Will it work for you?
ORDER BY
CASE DATEPART(month, resource_date)
WHEN 5 THEN 0
WHEN 6 THEN 1
... etc
END
I think something like this might be what you're looking for:
SELECT
resource_id,
resource_title,
resource_summary,
resource_category,
resource_status,
resource_date
FROM
dbo.resources
WHERE
resource_date >= DATE_FORMAT(NOW() ,'%Y-%m-01') AND
resource_date < DATE_FORMAT(DATE_ADD(NOW(), INTERVAL 1 YEAR) ,'%Y-%m-01')
ORDER BY
resource_date;
How 'bout ORDER BY (DATEPART(month,resource_date) - (DATEPART(month,getdate() -1)) % 12)

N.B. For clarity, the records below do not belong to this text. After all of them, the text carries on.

(** A binding below [root] is invisible from a path apart from [root]. *)
Lemma lookup_put_outside root :
  forall p q o n,
    is_prefix root p = true -> apart root q ->
    lookup q (put p o n) = lookup q n.
Proof.
  induction root as [|r root IH]; intros p q o n Hp [Hq1 Hq2].
  - discriminate.
  - destruct p as [|c p]; [discriminate|]. cbn [is_prefix] in Hp.
    apply andb_true_iff in Hp as [Hc Hp]. apply String.eqb_eq in Hc. subst c.
    destruct q as [|c q]; [discriminate|]. cbn [is_prefix] in Hq1, Hq2.
    destruct (String.eqb r c) eqn:Erc.
    + apply String.eqb_eq in Erc. subst c.
      rewrite String.eqb_refl in Hq2. cbn [andb] in Hq1, Hq2.
      assert (Hpne : p <> []).
      { intros ->. destruct root; [discriminate Hq1|discriminate Hp]. }
      rewrite put_cons by assumption.
      destruct n as [|w es]; [reflexivity|].
      destruct (assoc r es) as [m|] eqn:Em; [|reflexivity].
      cbn [lookup]. rewrite FSFacts.assoc_set_same, Em.
      apply IH; [assumption|split; assumption].
    + assert (Hne : r <> c) by now apply String.eqb_neq.
      destruct (FSFacts.path_eq_dec p []) as [->|Hpne].
      * rewrite put_single. destruct n as [|w es]; [reflexivity|].
        cbn [dir_set lookup]. now rewrite FSFacts.assoc_set_other.
      * rewrite put_cons by assumption.
        destruct n as [|w es]; [reflexivity|].
        destruct (assoc r es) as [m|] eqn:Em; [|reflexivity].
        cbn [lookup]. now rewrite FSFacts.assoc_set_other.
Qed.

Lemma outside_refl root fs : outside_unchanged root fs fs.
Proof. intros q _. reflexivity. Qed.

Lemma outside_trans root fs1 fs2 fs3 :
  outside_unchanged root fs1 fs2 -> outside_unchanged root fs2 fs3 ->
  outside_unchanged root fs1 fs3.
Proof. intros H1 H2 q Hq. rewrite (H2 q Hq). now apply H1. Qed.

Lemma outside_put root p o fs :
  is_prefix root p = true -> outside_unchanged root fs (put p o fs).
Proof. intros Hp q Hq. now apply lookup_put_outside with (root := root). Qed.

(** *** The three calls that change the tree *)

Lemma os_unlink_outside root p fs fs' :
  is_prefix root p = true -> os_unlink p fs = Ok fs' ->
  outside_unchanged root fs fs'.
Proof.
  intros Hp H. unfold os_unlink in H.
  destruct (lookup p fs) as [n|]; [|discriminate].
  destruct (negb _); [discriminate|].
  destruct n; [|discriminate]. inversion H; subst. now apply outside_put.
Qed.

Lemma os_rmdir_outside root p fs fs' :
  is_prefix root p = true -> os_rmdir p fs = Ok fs' ->
  outside_unchanged root fs fs'.
Proof.
  intros Hp H. unfold os_rmdir in H.
  destruct (lookup p fs) as [[|w es]|]; try discriminate.
  destruct (is_root p); [discriminate|].
  destruct (negb _); [discriminate|].
  destruct es; [|discriminate]. inversion H; subst. now apply outside_put.
Qed.

Lemma os_rename_outside root src dst fs fs' :
  is_prefix root src = true -> is_prefix root dst = true ->
  os_rename src dst fs = Ok fs' ->
  outside_unchanged root fs fs'.
Proof.
  intros Hs Hd H. unfold os_rename in H.
  destruct (lookup src fs) as [s|]; [|discriminate].
  destruct (is_root src || is_root dst); [discriminate|].
  destruct (lookup (dirname dst) fs) as [[|wd esd]|]; try discriminate.
  destruct (negb _ || negb wd); [discriminate|].
  destruct (path_eqb src dst).
  { inversion H; subst. apply outside_refl. }
  destruct (is_prefix src dst); [discriminate|].
  assert (Hfs : fs' = put dst (Some s) (put src None fs)).
  { destruct s; destruct (lookup dst fs) as [[|? [|]]|];
      try discriminate; now inversion H. }
  subst fs'. eapply outside_trans; apply outside_put; assumption.
Qed.

(** *** The monad *)

Lemma keeps_ret {A} root (a : A) s : keeps_at root (ret a) s.
Proof. apply outside_refl. Qed.

Lemma keeps_bind {A B} root (m : M A) (k : A -> M B) s :
  keeps_at root m s ->
  (forall a s', m s = Return a s' -> keeps_at root (k a) s') ->
  keeps_at root (bind m k) s.
Proof.
  unfold keeps_at, bind. intros Hm Hk.
  destruct (m s) as [a s'|e s'] eqn:E; cbn [final] in *; [|assumption].
  eapply outside_trans; [exact Hm|]. now apply Hk.
Qed.

Lemma keeps_for_each {A} root (body : A -> M unit) l :
  (forall x, In x l -> forall s, keeps_at root (body x) s) ->
  forall s, keeps_at root (for_each body l) s.
Proof.
  induction l as [|x l IH]; intros Hb s; [apply outside_refl|].
  cbn [for_each]. apply keeps_bind.
  - apply Hb. now left.
  - intros _ s' _. apply IH. intros y Hy. apply Hb. now right.
Qed.

Lemma keeps_log root l fmt args s : keeps_at root (logger_log l fmt args) s.
Proof.
  unfold keeps_at, logger_log. destruct (Nat.leb _ _); apply outside_refl.
Qed.

Lemma keeps_sys root call s :
  (forall fs', call (tree s) = Ok fs' -> outside_unchanged root (tree s) fs') ->
  keeps_at root (sys call) s.
Proof.
  unfold keeps_at, sys. intros H.
  destruct (call (tree s)) as [fs'|e]; cbn [final tree];
    [now apply H|apply outside_refl].
Qed.

Lemma keeps_ask {A} root (call : node -> result A) s : keeps_at root (ask call) s.
Proof.
  unfold keeps_at, ask. destruct (call (tree s)); apply outside_refl.
Qed.

Lemma keeps_try {A} root (body handler : M A) s :
  keeps_at root body s ->
  (forall e s', body s = Raise e s' -> keeps_at root handler s') ->
  keeps_at root (try_except body handler) s.
Proof.
  unfold keeps_at, try_except. intros Hb Hh.
  destruct (body s) as [a s'|e s'] eqn:E; cbn [final] in *; [assumption|].
  eapply outside_trans; [exact Hb|]. eapply Hh. reflexivity.
Qed.

Lemma keeps_rename root src dst s :
  is_prefix root src = true -> is_prefix root dst = true ->
  keeps_at root (rename src dst) s.
Proof.
  intros Hs Hd. apply keeps_sys. intros fs'. now apply os_rename_outside.
Qed.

So in May (month 5), you order by the month in the row -6 (mod 12). So, June (month 6) would be 0, July (7) would be 1.
In June, July would be 0, etc.
You should be able to adapt the MySQL solution by using DATEPART in place of DATE_FORMAT:
SELECT resource_id, resource_title, resource_summary, resource_category, resource_status, resource_date, DATEPART(month, resource_date) AS resource_month, DATEPART(day, resource_date) AS resource_day
FROM dbo.resources
WHERE (resource_category = N'Quotes') AND (resource_status <> N'Draft')
ORDER BY DATEPART(month, resource_date) < DATEPART(month, GETDATE()),
DATEPART(month, resource_date)
I don't have SQL Server handy so I'm not sure if it will be happy with a boolean in the ORDER BY clause though. If it doesn't like the boolean ORDER BY, then a CASE should do the trick:
ORDER BY
CASE WHEN DATEPART(month, resource_date) < DATEPART(month, GETDATE())
THEN 0
ELSE 1
END,
DATEPART(month, resource_date)
I assume that there is a year within "resource_date" - isn't it?

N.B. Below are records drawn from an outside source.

(** The object ids [uuid.UUID] makes of the documents, as far as it
    accepts them one after the other. *)
Fixpoint parsed_prefix (env : Collaborators) (ds : list Pb.FileDataPlaintext)
  : list UUID :=
  match ds with
  | [] => []
  | data :: ds' =>
      match uuid_UUID env (Pb.object_id data) with
      | Ok u => u :: parsed_prefix env ds'
      | Raise _ => []
      end
  end.

(** Collaborators whose answers do not depend on the calls made before. *)
Definition ignores_history (env : Collaborators) : Prop :=
  (forall h h' u, storage_download env h u = storage_download env h' u)
  /\ (forall h h' path, builtin_open env h path = builtin_open env h' path)
  /\ (forall h h' path, file_read env h path = file_read env h' path)
  /\ (forall h h' docs metas,
         aadd_texts env h docs metas = aadd_texts env h' docs metas)
  /\ (forall h h', time_time env h = time_time env h').

(** The least chunk size whose fifteenth rounds to 2^1024, past the
    largest float. *)
Definition overflow_size : Z := (15 * (2 ^ 1024 - 2 ^ 970))%Z.

(** ** The loop body, with the parse of the object id as a step *)

(** What the loop body does, one step after the other: an evaluation of
    [uuid.UUID] on a string, or a call of the trace. *)
Inductive Step : Type :=
| StepUUID (raw : Py.str)
| StepCall (ev : Event).

Definition is_uuid_step (st : Step) : bool :=
  match st with StepUUID _ => true | StepCall _ => false end.

(** The calls among the steps. *)
Fixpoint calls_of (steps : list Step) : Trace :=
  match steps with
  | [] => []
  | StepUUID _ :: steps' => calls_of steps'
  | StepCall ev :: steps' => ev :: calls_of steps'
  end.

(** The body of the loop of [process_message] once more, for one [data],
    with the evaluation of [uuid.UUID(data.object_id)] of line 67 recorded
    among the steps: that evaluation, then the [try] statement. *)
Definition process_data_steps (env : Collaborators) (self : IndexingService)
    (event : Pb.FileDataPlaintextMessage) (data : Pb.FileDataPlaintext)
    (h : Trace) : Py.result unit * list Step :=
  match uuid_UUID env (Pb.object_id data) with
  | Raise e => (Raise e, [StepUUID (Pb.object_id data)])
  | Ok object_id =>
      let originating_object_id := Pb.originating_object_id data in
      let originating_object_path := Pb.originating_object_path data in
      let originating_object_converted_pdf :=
        Pb.originating_object_converted_pdf data in
      let source := Pb.source (Pb.metadata event) in
      let (r, d) :=
        try_except_Exception
          (process_data_try env self source object_id originating_object_id
             originating_object_path originating_object_converted_pdf)
          process_data_except h in
      (r, StepUUID (Pb.object_id data) :: map StepCall d)
  end.

(** The object ids a call is given: the id printed, the id handed to the
    storage, the ids in the metadata records handed to the vector store,
    the ids in the context of a log entry. *)
Definition context_ids (ctx : list (string * CtxValue)) : list UUID :=
  flat_map (fun kv => match snd kv with CtxUUID u => [u] | CtxStr _ => [] end)
    ctx.

Definition ids_used (ev : Event) : list UUID :=
  match ev with
  | EvPrint u => [u]
  | EvAcquire u _ => [u]
  | EvAddTexts _ metadatas => map md_object_id metadatas
  | EvLog entry => context_ids (log_context entry)
  | EvRelease _ | EvOpen _ | EvClose _ | EvSplitText _ => []
  end.

(* ================================================================== *)
(** * Concrete collaborators and messages *)
(* ================================================================== *)

(** Instances of the collaborators on which the service can be run: a
    parser for the hexadecimal form of a UUID, a store with two objects, a
    splitter that cuts at whitespace, and a vector store that is either up
    or down. *)
Module Examples.

Definition hex_digit (c : N) : option N :=
  if ((48 <=? c) && (c <=? 57))%N then Some (c - 48)%N
  else if ((97 <=? c) && (c <=? 102))%N then Some (c - 87)%N
  else if ((65 <=? c) && (c <=? 70))%N then Some (c - 55)%N
  else None.

Fixpoint hex_value (acc : N) (s : Py.str) : option N :=
  match s with
  | [] => Some acc
  | c :: s' =>
      match hex_digit c with
      | Some v => hex_value (16 * acc + v)%N s'
      | None => None
      end
  end.

(** A parser of object ids: 32 hexadecimal digits, hyphens ignored.  It
    stands for [uuid.UUID] in the runs below and agrees with it on their
    strings; [uuid.UUID] takes more spellings (braces, a [urn:uuid:]
    prefix), which no run below uses. *)
Definition uuid_of_hex (s : Py.str) : Py.result UUID :=
  let hex := filter (fun c => negb (c =? 45)%N) s in
  if (length hex =? 32)%nat then
    match hex_value 0 hex with
    | Some n => Ok (mk_UUID n)
    | None => Raise (Py.ValueError "invalid literal for int() with base 16")
    end
  else Raise (Py.ValueError "badly formed hexadecimal UUID string").

Definition U1 : Py.str := Py.of_string "00000000-0000-0000-0000-000000000001".
Definition U2 : Py.str := Py.of_string "00000000-0000-0000-0000-000000000002".
Definition U3 : Py.str := Py.of_string "00000000-0000-0000-0000-000000000003".
Definition malformed : Py.str := Py.of_string "not-a-uuid".

Definition file_a : TempFile := mk_TempFile (Py.of_string "/tmp/a").
Definition file_b : TempFile := mk_TempFile (Py.of_string "/tmp/b").

Definition not_found : Py.exc := Py.mk_exc "FileNotFoundError" "not found" true.
Definition store_down : Py.exc :=
  Py.mk_exc "ConnectionError" "connection refused" true.
Definition cancelled : Py.exc := Py.mk_exc "CancelledError" "" false.

(** Object 1 and object 2 exist, nothing else. *)
Definition download (_ : Trace) (u : UUID) : Py.result TempFile :=
  if (uuid_int u =? 1)%N then Ok file_a
  else if (uuid_int u =? 2)%N then Ok file_b
  else Raise not_found.

(** Object 1 holds two words, object 2 whitespace only. *)
Definition read (_ : Trace) (path : Py.str) : Py.result Py.str :=
  if list_eq_dec N.eq_dec path (name file_a) then Ok (Py.of_string "alpha beta")
  else Ok [32; 10; 9; 160; 8195]%N.

(** The maximal runs of non-whitespace code points. *)
Fixpoint words (cur : Py.str) (s : Py.str) : list Py.str :=
  match s with
  | [] => match cur with [] => [] | _ => [rev cur] end
  | c :: s' =>
      if Py.isspace c
      then match cur with [] => words [] s' | _ => rev cur :: words [] s' end
      else words (c :: cur) s'
  end.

In this case you can simply filter and order by
WHERE resource_date >= getdate()
AND resource_date < DATEADD(year,1,getdate())
ORDER BY resource_date;
If there is no year (or more exactly: different unknown years) you can do this:
ORDER BY
CASE
WHEN DATEADD(year,-year(resource_date),resource_date) <
DATEADD(year,-year(getdate()),getdate())
THEN 1
ELSE 0
END ASC,
DATEADD(year,-year(resource_date),resource_date);
Hope it helped ...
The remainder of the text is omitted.